Records excerpted from a collection:
(** C8: the loop selects the rows that satisfy the conditions. The iterators are started in
    either direction, the brackets are marked and the first set of ids is moved to the front; then
    the loop ends, and the rows given to the result are those of all the rows of the namespace, in
    the order of the iteration, whose item is not free and that satisfy the tree of conditions,
    without the first [start] and at most [count] of them. Neither the hints that skip rows nor
    the early end lose a row. The total, when it is wanted, counts them all. *)
Theorem select_loop_selects `{!BtreeSetLaws BS, !MakeHeapLaws, !RowConditionsLaws compare_sem join_sem}
  reverse maxIterations N f start count total matched w fuel :
  usable (N + 1) N f -> starts_group f -> HasIdsets f = true -> CollectDistinctConditions f = [] ->
  0 <= N <= IdMax -> Forall row_known (seqZ 0 N) -> 0 <= start -> 0 <= count -> (Z.to_nat N < fuel)%nat ->
  exists f1 f2, start_all reverse maxIterations f = Ok f1 /\
    CheckFirstQuery (fst (markBracketsHavingJoins f1)) = Ok f2 /\
    let st := mk_loop (mk_sic f2 [] w) start count total matched [] in
    exists st', selectLoop fuel env reverse st = Ok st' /\
      outcome st (if finished_at_start env st then [] else filter (fun r => row_matches f r = true) (all_rows reverse N)) st'.
Proof.
  intros Hu Hg Hid Hdist HN Hk Hs Hc Hfuel. destruct (start_all_ok reverse maxIterations (N + 1) N f Hu) as (f1 & E1 & Hst). exists f1.
  pose proof (mark_started _ _ _ _ Hst) as Hst2. set (g := fst (markBracketsHavingJoins f1)) in *.
  pose proof (split_idset_started _ _ _ _ Hst2) as Hsplit. unfold CheckFirstQuery.
  destruct (split_idset f) as [[[l x] r] |] eqn:Es; [| by rewrite split_none in Hid].
  destruct (split_idset g) as [[[l' x'] r'] |]; [| done]. destruct Hsplit as (-> & Hl & Hx & Hr). exists (x' :: l' ++ r').
  split; [done |]. split; [done |]. cbn zeta. destruct (split_idset_head _ _ _ _ Es) as (it0 & -> & Hgr).
  pose proof Hx as (Hlx & _ & Hlast). inversion Hlx as [? ? v Hv |]; subst. destruct v as [it | | | |]; try done.
  assert (forall x, ids_in it0 x -> x < N) as HbN.
  { unfold usable in Hu. rewrite map_app, concat_app in Hu. apply Forall_app in Hu as [_ Hu]. cbn in Hu. inversion_clear Hu as [| ? ? Hu0 _]. apply Hu0. }
  set (st := mk_loop _ _ _ _ _ _). set (R := filter (fun r => ids_in it0 r) (all_rows reverse N)).
  assert (at_top reverse it0 (l ++ r) R (Val it) (N + 1) false it (l' ++ r') st) as Htop by (by apply at_top_start).
  assert (length R <= Z.to_nat N)%nat as HR by (rewrite <- (length_all_rows reverse N) by lia; apply length_filter).
  unfold selectLoop. change (nodes (qres st)) with (Leaf OpAnd (SIterator it) :: l' ++ r'). rewrite (no_distinct _ _ _ _ _ _ _ _ Hdist Hl Hx Hr).
  unfold first_iterator at 1. change (nodes (qres st)) with (Leaf OpAnd (SIterator it) :: l' ++ r'). cbn [mbind result_bind].
  destruct (finished_at_start env st) eqn:Ef.
  - destruct fuel as [| fuel]; [lia |]. cbn [loop]. unfold first_iterator. rewrite (top_nodes _ _ _ _ _ _ _ _ _ _ Htop). cbn [mbind result_bind].
    destruct (top_next _ _ _ _ _ _ _ _ _ _ Htop) as (b & it' & -> & _); [lia |]. cbn [mbind result_bind]. rewrite orb_true_r.
    eexists. split; [done |]. by apply outcome_nil.
  - destruct (loop_ok reverse it0 (l ++ r) fuel R (Val it) (N + 1) false it (l' ++ r') st Htop) as (st' & -> & Hout); [unfold zlen; lia | lia |].
    exists st'. split; [done |]. replace (filter _ (all_rows reverse N)) with (filter (fun r0 => row_matches (l ++ r) r0 = true) R); [done |].
    unfold R. rewrite list_filter_filter. apply list_filter_iff. intros x. rewrite matches_moved by done. rewrite andb_true_iff, bool_decide_eq_true. tauto.
Qed.
Lemma do_suspend_ok m a :
  rep m a -> chain a <> [] ->
  exists m', do_op m OpSuspend = Ok m' /\ rep m' (spec_back a) /\ same_callbacks (ord m) (ord m').
Proof.
  intros [Hw Hl Hc Hcl] Hne. destruct (chain a) as [| [x kt] rest] eqn:E; [done |].
  destruct (below_facts _ _ _ _ _ _ Hw Hc E) as (Hr & Hxs & Hxr & Hne' & Hkt & Hp & Hy).
  destruct (suspend_begin_ok _ _ _ _ _ _ Hw Hl Hc E) as (o' & Eo & Hl' & Hcb & Hrf). cbn [do_op]. rewrite Eo. cbn [mbind result_bind].
  pose proof (control_back _ _ _ _ _ _ _ Hw Hc E Hrf) as Hc'. destruct Hrf as (Hk & Hx & _).
  assert (running m = x) as Hrun by (rewrite <- Hr; apply (cr_current _ _ _ Hc)).
  assert (arrive (set_ord (set_point m InSuspend) o') = Ok (mk_machine o' (<[hd_or 0 rest.*1 := after_resume kt]> (<[x := InSuspend]> (points m))))) as ->.
  { unfold arrive, set_point, set_ord, running at 1 2. cbn [ord points]. fold (running m). rewrite Hk, Hrun, lookup_insert_ne, Hp by done.
    unfold resume_end, is_dead, fiber, running. destruct (links_rt _ _ x Hl') as [r ->].
    { unfold spec_back. rewrite E. cbn. apply (wf_ids _ Hw). auto. }
    cbn [mbind result_bind]. rewrite Hx. cbn. rewrite bool_decide_false by done. cbn. by rewrite Hk. }
  eexists. split; [reflexivity |]. split; [| exact Hcb]. split; [by eapply wf_back | exact Hl' | exact Hc' |].
  cbn. unfold spec_back. rewrite E. by eapply called_same.
Qed.

(** ** The end of a coroutine *)

Lemma wf_end a x kt rest :
  wf a -> chain a = (x, kt) :: rest -> (kt = KEntry -> rest <> []) -> deferred_ids a = [] -> wf (spec_end a).
Proof.
  intros Hw E Hk Hd. assert (running_id a = x) as Hr by (unfold running_id; by rewrite E).
  assert (x ∈ started a) as Hxs by (apply (wf_started _ Hw); rewrite E; left).
  assert (x ∉ rest.*1) as Hx by (pose proof (wf_chain _ Hw) as Hn; rewrite E in Hn; by apply NoDup_cons in Hn as [? _]).
  destruct (wf_back a x kt rest Hw E Hk) as [H1 H2 H3 H4 H5 H6 H7 H8]. unfold spec_end. rewrite Hr.
  unfold spec_back in *. rewrite E in *. split; cbn [chain flushing started fresh free count deferred_ids] in *; try done.
  - intros i Hi. apply elem_of_difference. split; [by apply H2 |]. intros ->%elem_of_singleton. done.
  - rewrite Hd. by intros i ?%not_elem_of_nil.
  - intros i. rewrite <- H4, elem_of_difference, elem_of_cons, elem_of_singleton.
    destruct (decide (i = x)) as [-> |]; naive_solver.
  - intros i Hi. destruct (H5 i Hi) as [Hs Hf]. rewrite elem_of_difference, elem_of_cons. split; [naive_solver |].
    intros [-> | ?]; done.
  - intros i Hi. rewrite elem_of_difference, elem_of_singleton. apply elem_of_cons in Hi as [-> | Hi]; [naive_solver |].
    intros [Hs _]. by apply (H6 i Hi).
Qed.

(** A slot that goes to the free ones. *)
Definition spec_release (a : sched) (x : Z) : sched :=
  mk_sched (chain a) (flushing a) (fresh a ∖ {[ x ]}) (started a ∖ {[ x ]}) (x :: free a) (count a) (deferred_ids a) (finished a).
Lemma wf_create a : wf a -> NoDup (free a) -> count a < 2 ^ 32 - 1 -> wf (spec_create a).2.
Proof.
  intros Hw Hnd Hn. pose proof (in_count a (count a + 1) Hw) as Hlast. pose proof Hw as [H1 H2 H3 H4 H5 H6 H7 H8].
  unfold spec_create. destruct (free a) as [| id rest] eqn:Ef; cbn [snd].
  - split; cbn [chain flushing started fresh free count deferred_ids]; try done; [| | lia].
    + intros i. rewrite elem_of_union, elem_of_singleton. specialize (H4 i). split.
      * intros [[-> | Hi] | [Hi | Hi]]; [lia | | | by apply not_elem_of_nil in Hi];
          (assert (1 <= i <= count a) by (apply H4; auto); lia).
      * intros Hi. destruct (decide (i = count a + 1)); [by left; left |].
        destruct (proj2 H4) as [? | [? | ?]]; [lia | auto | auto | auto].
    + intros i. rewrite elem_of_union, elem_of_singleton. intros [-> | Hi]; [| by apply H5]. split; [| apply not_elem_of_nil].
      intros Hs. assert (1 <= count a + 1 <= count a) by (apply Hlast; auto). lia.
  - apply NoDup_cons in Hnd as [Hid _]. split; cbn [chain flushing started fresh free count deferred_ids]; try done.
    + intros i. rewrite <- H4, elem_of_union, elem_of_singleton, elem_of_cons. naive_solver.
    + intros i. rewrite elem_of_union, elem_of_singleton. intros [-> | Hi].
      * split; [apply H6; left | done].
      * destruct (H5 i Hi) as [? Hni]. rewrite elem_of_cons in Hni. naive_solver.
    + intros i Hi. apply H6. by right.
Qed.
(* ===== verification/WaitersQueue.v ===== *)
(** * WaitersQueue: the queue of suspended coroutines

    [waiters_queue] of [coroutine/waiters_queue.h]. The hooks live on the stacks of the coroutines
    that wait; their memory is a map of addresses to hooks. A coroutine has at most one hook, and
    its id stands for the address of the hook; 0 is the null pointer. The queue is shown to be a
    list. *)

From S2P Require Import Prelude IndexList.

Record hook : Set := mk_hook { hk_id : Z; hk_prev : Z; hk_next : Z; hk_owner : Z }.

Definition linked (h : hook) : bool := negb (hk_prev h =? 0) || negb (hk_next h =? 0) || negb (hk_owner h =? 0).

Abbreviation hooks := (gmap Z hook).

Definition deref (hs : hooks) (p : Z) : result hook := of_option Undefined (hs !! p).

(** [hook(routine)] and its destructor. *)
Definition hook_new (hs : hooks) (routine : Z) : hooks := <[routine := mk_hook routine 0 0 0]> hs.
Definition hook_destroy (hs : hooks) (p : Z) : result hooks :=
  h ← deref hs p; if linked h then Fail AssertFail else Ok (delete p hs).

(** The queue; [wq_this] is its address, which is the owner of its hooks. *)
Record waiters_queue : Set := mk_wq { wq_this : Z; wq_head : Z; wq_tail : Z; wq_size : Z }.

Definition wq_empty (w : waiters_queue) : bool := wq_head w =? 0.

Definition front (hs : hooks) (w : waiters_queue) : result Z :=
  if wq_head w =? 0 then Fail AssertFail else h ← deref hs (wq_head w); Ok (hk_id h).

Definition wq_push_back (w : waiters_queue) (hs : hooks) (p : Z) : result (hooks * waiters_queue) :=
  h ← deref hs p;
  if linked h then Fail AssertFail
  else
    let hs := <[p := mk_hook (hk_id h) (wq_tail w) 0 (wq_this w)]> hs in
    '(hs, head) ←
      (if negb (wq_tail w =? 0) then
         t ← deref hs (wq_tail w);
         Ok (<[wq_tail w := mk_hook (hk_id t) (hk_prev t) p (hk_owner t)]> hs, wq_head w)
       else Ok (hs, p));
    Ok (hs, mk_wq (wq_this w) head p (u64 (wq_size w + 1))).

Definition wq_erase (w : waiters_queue) (hs : hooks) (p : Z) : result (hooks * waiters_queue) :=
  h ← deref hs p;
  if negb (hk_owner h =? wq_this w) then Fail AssertFail
  else
    '(hs, head) ←
      (if negb (hk_prev h =? 0) then
         b ← deref hs (hk_prev h);
         Ok (<[hk_prev h := mk_hook (hk_id b) (hk_prev b) (hk_next h) (hk_owner b)]> hs, wq_head w)
       else Ok (hs, hk_next h));
    '(hs, tail) ←
      (if negb (hk_next h =? 0) then
         n ← deref hs (hk_next h);
         Ok (<[hk_next h := mk_hook (hk_id n) (hk_prev h) (hk_next n) (hk_owner n)]> hs, wq_tail w)
       else Ok (hs, hk_prev h));
    let hs := <[p := mk_hook (hk_id h) 0 0 0]> hs in
    if wq_size w =? 0 then Fail AssertFail
    else Ok (hs, mk_wq (wq_this w) head tail (wq_size w - 1)).

(** ** The queue is a list *)

Definition hook_at (this x next prev : Z) : hook := mk_hook x prev next this.

Record wq_rep (hs : hooks) (w : waiters_queue) (ids : list Z) : Prop := {
  wr_head : wq_head w = hd_or 0 ids;
  wr_tail : wq_tail w = last_or 0 ids;
  wr_seg : seg (hook_at (wq_this w)) (deref hs) 0 ids 0;
  wr_nodup : NoDup ids;
  wr_nonzero : 0 ∉ ids;
  wr_size : wq_size w = zlen ids;
  wr_owner : forall i h, hs !! i = Some h -> (hk_owner h = wq_this w <-> i ∈ ids) }.

Lemma hook_deref_ok hs p h : deref hs p = Ok h <-> hs !! p = Some h.
Proof. unfold deref. destruct (hs !! p); naive_solver. Qed.

Lemma deref_insert hs p h j : deref (<[p := h]> hs) j = if decide (j = p) then Ok h else deref hs j.
Proof. unfold deref. case_decide; [subst; by rewrite lookup_insert_eq | by rewrite lookup_insert_ne]. Qed.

What the task asks: Above are the records; print exactly the lines from the line with "Definition wq_erase (w" to the line with "b ← deref hs (hk_prev h);", including both, and nothing else.

Written reply:
Definition wq_erase (w : waiters_queue) (hs : hooks) (p : Z) : result (hooks * waiters_queue) :=
  h ← deref hs p;
  if negb (hk_owner h =? wq_this w) then Fail AssertFail
  else
    '(hs, head) ←
      (if negb (hk_prev h =? 0) then
         b ← deref hs (hk_prev h);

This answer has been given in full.